I reached for my flashlight and pulled it off my hip.
“Please be wrong,” I muttered to myself as I slowly migrated toward where the smell emanated from. “Please be wrong. Please be wrong. Please be wrong.”
“Goddamn it, Brutus!” Cap called out in the distance.
I barely heard the commotion. All I could do was dread what I already knew was coming. When I reached a trembling hand out for the door that I found ajar, I didn’t even have to open it to know what I’d find.
The fly that slipped through the crack of the door told me everything just as I eased it open.
“Oh my God,” I heaved out.
There she laid with her clouded eyes wide and filled with fear. They were clouded over. Beautiful blue eyes that would never see the light of day again. Her body, laying on top of another one.
Another woman.
With wide, accusing, clouded over brown eyes.
That’s why no women registered as heat signatures.
They got rid of their merchandise.
My hand found the medical bag at my hip on pure instinct.
The one I packed at the clinic, the one I loaded so carefully because I wanted to be ready for anything.
I had gloves in there. I had evidence bags.

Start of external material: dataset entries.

(* ===== verification/FsHost.v ===== *)
(** * The host file system, as the FUSE server calls it ([src/devices/virtio/fs/server.rs])

    Paths and their components ([std::path]), descriptors, the system calls the
    server makes with the errors they return, and [io_errno]. The host itself is
    a parameter: a class [HostFs] that answers each call from a state of its own,
    with the few documented facts the server relies on in [HostFsLaws]. *)

From S2P Require Import Prelude FsWire.
Local Open Scope Z_scope.

(** ** Names and paths

    A name is the bytes of one component. Every [PathBuf] the server keeps is
    absolute and normalised (the root is canonical, and a child is its parent
    joined with one name), so a path is the list of its components below ["/"];
    [Path] compares, strips and joins by components. *)
Abbreviation name := (list Z) (only parsing).
Definition path : Set := list (list Z).

(** A component that names an entry of a directory and nothing else: what a
    [*at] call may be given without leaving its directory. *)
Definition proper (n : name) : Prop := n <> [] /\ n <> DOT /\ n <> DOTDOT /\ (SLASH ∉ n) /\ (0 ∉ n).
#[export] Instance proper_dec n : Decision (proper n).
Proof. unfold proper. apply _. Defined.

Definition join (p : path) (n : name) : path := p ++ [n].

(** [strip_prefix]. *)
Fixpoint strip_prefix (prefix p : path) : option path :=
  match prefix, p with
  | [], _ => Some p
  | a :: prefix, b :: p => if bool_decide (a = b) then strip_prefix prefix p else None
  | _ :: _, [] => None
  end.

(** [file_name] and [parent]. *)
Definition file_name (p : path) : option name := last p.
Definition parent (p : path) : option path := match p with [] => None | _ => Some (removelast p) end.

(** [CString::new]: refused when the bytes hold a NUL. *)
Definition cstring (n : name) : option name := if bool_decide (0 ∈ n) then None else Some n.

(** [Path::components] of the bytes of a symlink's target: empty parts are
    dropped, and ["."] too, which the walk skips as it does [CurDir]. *)
Inductive Component := RootDir | CurDir | ParentDir | Normal (n : list Z).

Definition component_of (n : name) : Component :=
  if bool_decide (n = DOT) then CurDir else if bool_decide (n = DOTDOT) then ParentDir else Normal n.

Definition is_absolute (target : list Z) : bool :=
  match target with b :: _ => b =? SLASH | [] => false end.

Definition components (target : list Z) : list Component :=
  (if is_absolute target then [RootDir] else [])
  ++ map component_of (List.filter (fun n => negb (bool_decide (n = []))) (split_on SLASH target)).

(** ** Errors

    The host's error codes by name, and the [ErrorKind] of any other. *)
Inductive ErrorKind := NotFound | PermissionDenied | AlreadyExists | InvalidInput | InvalidData
  | NotADirectory | IsADirectory | Unsupported | Interrupted | OtherKind.

Inductive HostErrno :=
  | HEPERM | HEBADF | HEACCES | HENOENT | HEEXIST | HEXDEV | HENOTDIR | HEISDIR | HEINVAL | HENXIO | HEAGAIN
  | HEDEADLK | HENOTTY | HEFBIG | HENOSPC | HEROFS | HERANGE | HENOATTR | HEOPNOTSUPP | HENOSYS | HENOTEMPTY
  | HELOOP | HEMFILE | HENFILE | HETXTBSY | HENAMETOOLONG | HEBUSY | HENOMEM | HEMLINK | HENOLCK | HEOVERFLOW
  | HESTALE | HEDQUOT | HEother (k : ErrorKind).

#[export] Instance ErrorKind_eq_dec : EqDecision ErrorKind.
Proof. solve_decision. Defined.
#[export] Instance HostErrno_eq_dec : EqDecision HostErrno.
Proof. solve_decision. Defined.

Definition io_errno (e : HostErrno) : Z :=
  match e with
  | HEPERM => EPERM | HEBADF => EBADF | HEACCES => EACCES | HENOENT => ENOENT | HEEXIST => EEXIST
  | HEXDEV => EXDEV | HENOTDIR => ENOTDIR | HEISDIR => EISDIR | HEINVAL => EINVAL | HENXIO => ENXIO
  | HEAGAIN => EAGAIN | HEDEADLK => EDEADLK | HENOTTY => ENOTTY | HEFBIG => EFBIG | HENOSPC => ENOSPC
  | HEROFS => EROFS | HERANGE => ERANGE | HENOATTR => ENODATA | HEOPNOTSUPP => EOPNOTSUPP | HENOSYS => ENOSYS
  | HENOTEMPTY => ENOTEMPTY | HELOOP => ELOOP | HEMFILE => EMFILE | HENFILE => ENFILE | HETXTBSY => ETXTBSY
  | HENAMETOOLONG => ENAMETOOLONG | HEBUSY => EBUSY | HENOMEM => ENOMEM | HEMLINK => EMLINK
  | HENOLCK => ENOLCK | HEOVERFLOW => EOVERFLOW | HESTALE => ESTALE | HEDQUOT => EDQUOT
  | HEother k =>
      match k with
      | NotFound => ENOENT
      | PermissionDenied => EACCES
      | AlreadyExists => EEXIST
      | InvalidInput | InvalidData => EINVAL
      | NotADirectory => ENOTDIR
      | IsADirectory => EISDIR
      | Unsupported => ENOSYS
      | Interrupted | OtherKind => EIO
      end
  end.

(** ** Descriptors

    A descriptor is the host's number with a ghost: the names it was reached by,
    one for each open, from the root of the export. A duplicate keeps them. *)
Record Fd := mkFd { raw : Z; via : path }.

(** The flags of an [openat]. *)
Inductive Access := O_RDONLY | O_WRONLY | O_RDWR.
Record OFlags := mkOFlags {
  o_access : Access; o_append : bool; o_trunc : bool; o_creat : bool; o_excl : bool;
  o_directory : bool; o_nofollow : bool; o_symlink : bool; o_nonblock : bool; o_noctty : bool; o_cloexec : bool;
}.

(** [host_open_flags]: the guest's open flags in the host's terms. *)
Definition host_open_flags (flags : Z) (create : bool) : option OFlags :=
  let acc := Z.land flags LINUX_O_ACCMODE in
  access ← (if acc =? 0 then Some O_RDONLY else if acc =? LINUX_O_WRONLY then Some O_WRONLY
            else if acc =? LINUX_O_RDWR then Some O_RDWR else None);
  Some {| o_access := access; o_append := has_flag flags LINUX_O_APPEND; o_trunc := has_flag flags LINUX_O_TRUNC;
          o_creat := create; o_excl := create && has_flag flags LINUX_O_EXCL;
          o_directory := false; o_nofollow := true; o_symlink := false;
          o_nonblock := true; o_noctty := true; o_cloexec := true |}.

Definition dir_flags : OFlags := mkOFlags O_RDONLY false false false false true true false false false true.
Definition entry_flags : OFlags := mkOFlags O_RDONLY false false false false false true false true false true.
Definition symlink_flags : OFlags := mkOFlags O_RDONLY false false false false false false true true false true.

(** ** Calls *)

(** The lock of an [fcntl], and its type. *)
Inductive LockType := F_RDLCK | F_WRLCK | F_UNLCK | F_other.
Record FLock := mkFLock { l_start : Z; l_len : Z; l_pid : Z; l_type : LockType }.
Inductive FlockOp := LOCK_SH | LOCK_EX | LOCK_UN.

Inductive Whence := SEEK_SET | SEEK_CUR | SEEK_END | SEEK_DATA | SEEK_HOLE.

Record StatVfs := mkStatVfs {
  f_blocks : Z; f_bfree : Z; f_bavail : Z; f_files : Z; f_ffree : Z; f_bsize : Z; f_namemax : Z; f_frsize : Z }.

(** An entry of a directory as [readdir] reports it. *)
Record Dirent := mkDirent { d_name : list Z; d_ino : Z; d_type : Z }.

(** [DirEntryInfo]: the entry a listing keeps. *)
Record DirEntryInfo := mkEntry { e_name : list Z; e_ino : Z; e_dtype : Z }.

(** A listing a readahead worker prepared. *)
Record PreparedEntry := mkPrepared { p_info : DirEntryInfo; p_meta : Stat; p_guest : option GuestAttr }.
Record PreparedDir := mkPreparedDir { pd_ctime : Z * Z; pd_read_at : Z; pd_entries : list PreparedEntry }.

Inductive RenameMode := RenamePlain | RenameSwap | RenameExcl.

(** The calls, each with the type of its result. *)
Inductive HostE : Set -> Set :=
  | CIsDir (p : path) : HostE bool
  | CCanonicalize (p : path) : HostE path
  | CLstat (p : path) : HostE Stat
  | COpenPath (p : path) (fl : OFlags) : HostE Z
  | COpenAt (d : Fd) (n : list Z) (fl : OFlags) (mode : Z) : HostE Z
  | CDup (fd : Fd) : HostE Z
  | CFstat (fd : Fd) : HostE Stat
  | CFstatAt (d : Fd) (n : list Z) : HostE Stat
  | CFaccessAt (d : Fd) (n : list Z) : HostE unit
  | CReadlinkAt (d : Fd) (n : list Z) (size : Z) : HostE (list Z)
  | CReaddir (fd : Fd) : HostE (list Dirent)
  | CMkdirAt (d : Fd) (n : list Z) (mode : Z) : HostE unit
  | CSymlinkAt (target : list Z) (d : Fd) (n : list Z) : HostE unit
  | CMkfifoAt (d : Fd) (n : list Z) (mode : Z) : HostE unit
  | CUnlinkAt (d : Fd) (n : list Z) (directory : bool) : HostE unit
  | CLinkAt (od : Fd) (on : list Z) (nd : Fd) (nn : list Z) : HostE unit
  | CRenameAt (od : Fd) (on : list Z) (nd : Fd) (nn : list Z) (m : RenameMode) : HostE unit
  | CFchmodAt (d : Fd) (n : list Z) (mode : Z) : HostE unit
  | CFchmod (fd : Fd) (mode : Z) : HostE unit
  | CUtimensAt (d : Fd) (n : list Z) (times : TimeSpec * TimeSpec) : HostE unit
  | CFutimens (fd : Fd) (times : TimeSpec * TimeSpec) : HostE unit
  | CFtruncate (fd : Fd) (len : Z) : HostE unit
  | CGetxattrLen (fd : Fd) (n : list Z) : HostE Z
  | CGetxattr (fd : Fd) (n : list Z) (cap : Z) : HostE (list Z)
  | CListxattrLen (fd : Fd) : HostE Z
  | CListxattr (fd : Fd) (cap : Z) : HostE (list Z)
  | CSetxattr (fd : Fd) (n value : list Z) (create replace : bool) : HostE unit
  | CRemovexattr (fd : Fd) (n : list Z) : HostE unit
  | CPread (fd : Fd) (offset len : Z) : HostE (list Z)
  | CPwrite (fd : Fd) (offset : Z) (data : list Z) : HostE Z
  | CFsync (fd : Fd) (data_only : bool) : HostE unit
  | CFlock (fd : Fd) (op : FlockOp) (nonblock : bool) : HostE unit
  | COfdSetLk (fd : Fd) (l : FLock) : HostE unit
  | COfdGetLk (fd : Fd) (l : FLock) : HostE FLock
  | CLseek (fd : Fd) (offset : Z) (whence : Whence) : HostE Z
  | CPunchHole (fd : Fd) (offset len : Z) : HostE unit
  | CPreallocate (fd : Fd) (contiguous : bool) (offset len : Z) : HostE unit
  | CFstatvfs (fd : Fd) : HostE StatVfs
  | CSyncVolume (p : path) : HostE unit
  | CNow : HostE (Z * Z)
  | CClock : HostE Z
  | CGeteuid : HostE Z
  | CGetegid : HostE Z
  | CGetpid : HostE Z
  | CReadaheadTake (p : path) : HostE (option PreparedDir)
  | CReadaheadRequest (p : path) (d : Fd) (n : list Z) : HostE unit
  | CReadaheadInvalidate : HostE unit.

(** A call with the type of its result hidden, as the log keeps it. *)
Inductive Call : Type := mkCall (A : Set) (e : HostE A).
Arguments mkCall {A} e.

(** ** The host, as a parameter *)

(** [sys] answers a call; [interrupts] bounds the calls that signals have yet to
    interrupt, which is the fuel of the loops that repeat an interrupted call. *)
Class HostFs (H : Type) := {
  sys : forall A : Set, HostE A -> H -> (A + HostErrno) * H;
  interrupts : H -> nat }.

(** An entry of a directory has a name that is not empty and holds no slash; the
    dot entries are the only ones that name something else. The bytes come from a
    C string, so there is no NUL. A prepared listing holds entries read this way,
    without the dot entries. What a call fills into a buffer is bytes, and no more
    of them than the buffer holds. A call a signal interrupts is one less to come. *)
Definition dirent_name_ok (n : name) : Prop := n <> [] /\ (SLASH ∉ n) /\ (0 ∉ n) /\ bytes_ok n.
Definition name_ok (n : name) : Prop := proper n /\ bytes_ok n.

Class HostFsLaws (H : Type) `{HostFs H} := {
  readdir_names : forall fd h l h',
    sys _ (CReaddir fd) h = (inl l, h') -> Forall (fun e => dirent_name_ok (d_name e)) l;
  prepared_names : forall p h d h',
    sys _ (CReadaheadTake p) h = (inl (Some d), h') -> Forall (fun e => name_ok (e_name (p_info e))) (pd_entries d);
  pread_bytes : forall fd off len h l h',
    sys _ (CPread fd off len) h = (inl l, h') -> bytes_ok l /\ zlen l <= Z.max len 0;
  readlink_bytes : forall fd n sz h l h', sys _ (CReadlinkAt fd n sz) h = (inl l, h') -> bytes_ok l;
  getxattr_bytes : forall fd n cap h l h', sys _ (CGetxattr fd n cap) h = (inl l, h') -> bytes_ok l;
  listxattr_bytes : forall fd cap h l h', sys _ (CListxattr fd cap) h = (inl l, h') -> bytes_ok l;
  interrupts_end : forall (A : Set) (e : HostE A) h h', sys A e h = (inr (HEother Interrupted), h') -> (interrupts h' < interrupts h)%nat;
}.

(** ** What a call may do *)

(** The calls that change the file system: its names, a file's contents or its
    attributes. Opening for writing counts, and so do creation and truncation. *)
Definition writes_through (fl : OFlags) : bool :=
  match o_access fl with O_RDONLY => false | _ => true end || o_trunc fl || o_creat fl.

Definition mutating (c : Call) : bool :=
  match c with
  | mkCall e =>
      match e with
      | COpenAt _ _ fl _ | COpenPath _ fl => writes_through fl
      | CMkdirAt _ _ _ | CSymlinkAt _ _ _ | CMkfifoAt _ _ _ | CUnlinkAt _ _ _ | CLinkAt _ _ _ _
      | CRenameAt _ _ _ _ _ | CFchmodAt _ _ _ | CFchmod _ _ | CUtimensAt _ _ _ | CFutimens _ _
      | CFtruncate _ _ | CSetxattr _ _ _ _ _ | CRemovexattr _ _ | CPwrite _ _ _ | CPunchHole _ _ _
      | CPreallocate _ _ _ _ => true
      | _ => false
      end
  end.

(** A descriptor reached from the root by names that each stay in their directory. *)
Definition fd_ok (fd : Fd) : Prop := Forall proper (via fd).

(** A call that cannot leave the export: every name is one proper component,
    every descriptor was reached by such names, and an open follows nothing in
    its last component. *)
Definition no_follow (fl : OFlags) : bool := o_nofollow fl || o_symlink fl.

Definition confined (c : Call) : Prop :=
  match c with
  | mkCall e =>
      match e with
      | COpenAt d n fl _ => fd_ok d /\ proper n /\ no_follow fl = true
      | CFstatAt d n | CFaccessAt d n | CReadlinkAt d n _ | CMkdirAt d n _ | CSymlinkAt _ d n
      | CMkfifoAt d n _ | CUnlinkAt d n _ | CFchmodAt d n _ | CUtimensAt d n _ | CReadaheadRequest _ d n =>
          fd_ok d /\ proper n
      | CLinkAt od on nd nn | CRenameAt od on nd nn _ => fd_ok od /\ proper on /\ fd_ok nd /\ proper nn
      | CDup fd | CFstat fd | CReaddir fd | CFchmod fd _ | CFutimens fd _ | CFtruncate fd _ | CGetxattrLen fd _
      | CGetxattr fd _ _ | CListxattrLen fd | CListxattr fd _ | CSetxattr fd _ _ _ _ | CRemovexattr fd _
      | CPread fd _ _ | CPwrite fd _ _ | CFsync fd _ | CFlock fd _ _ | COfdSetLk fd _ | COfdGetLk fd _
      | CLseek fd _ _ | CPunchHole fd _ _ | CPreallocate fd _ _ _ | CFstatvfs fd => fd_ok fd
      | CIsDir _ | CCanonicalize _ | CLstat _ | COpenPath _ _ => False
      | CSyncVolume _ | CNow | CClock | CGeteuid | CGetegid | CGetpid | CReadaheadTake _ | CReadaheadInvalidate => True
      end
  end.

I had the kind of documentation supplies that a man with three doctorates knew to grab when he was walking into a situation that the DOJ was going to need to understand from the inside out.
I had never been more grateful for a stop in Redd Valley in my life.
“Ghooooooost!” I bellowed. “Ranger! I need a fucking camera over here! The best you’ve fucking got!”
This was definitely some shit our contact at the DOJ needed to fucking see.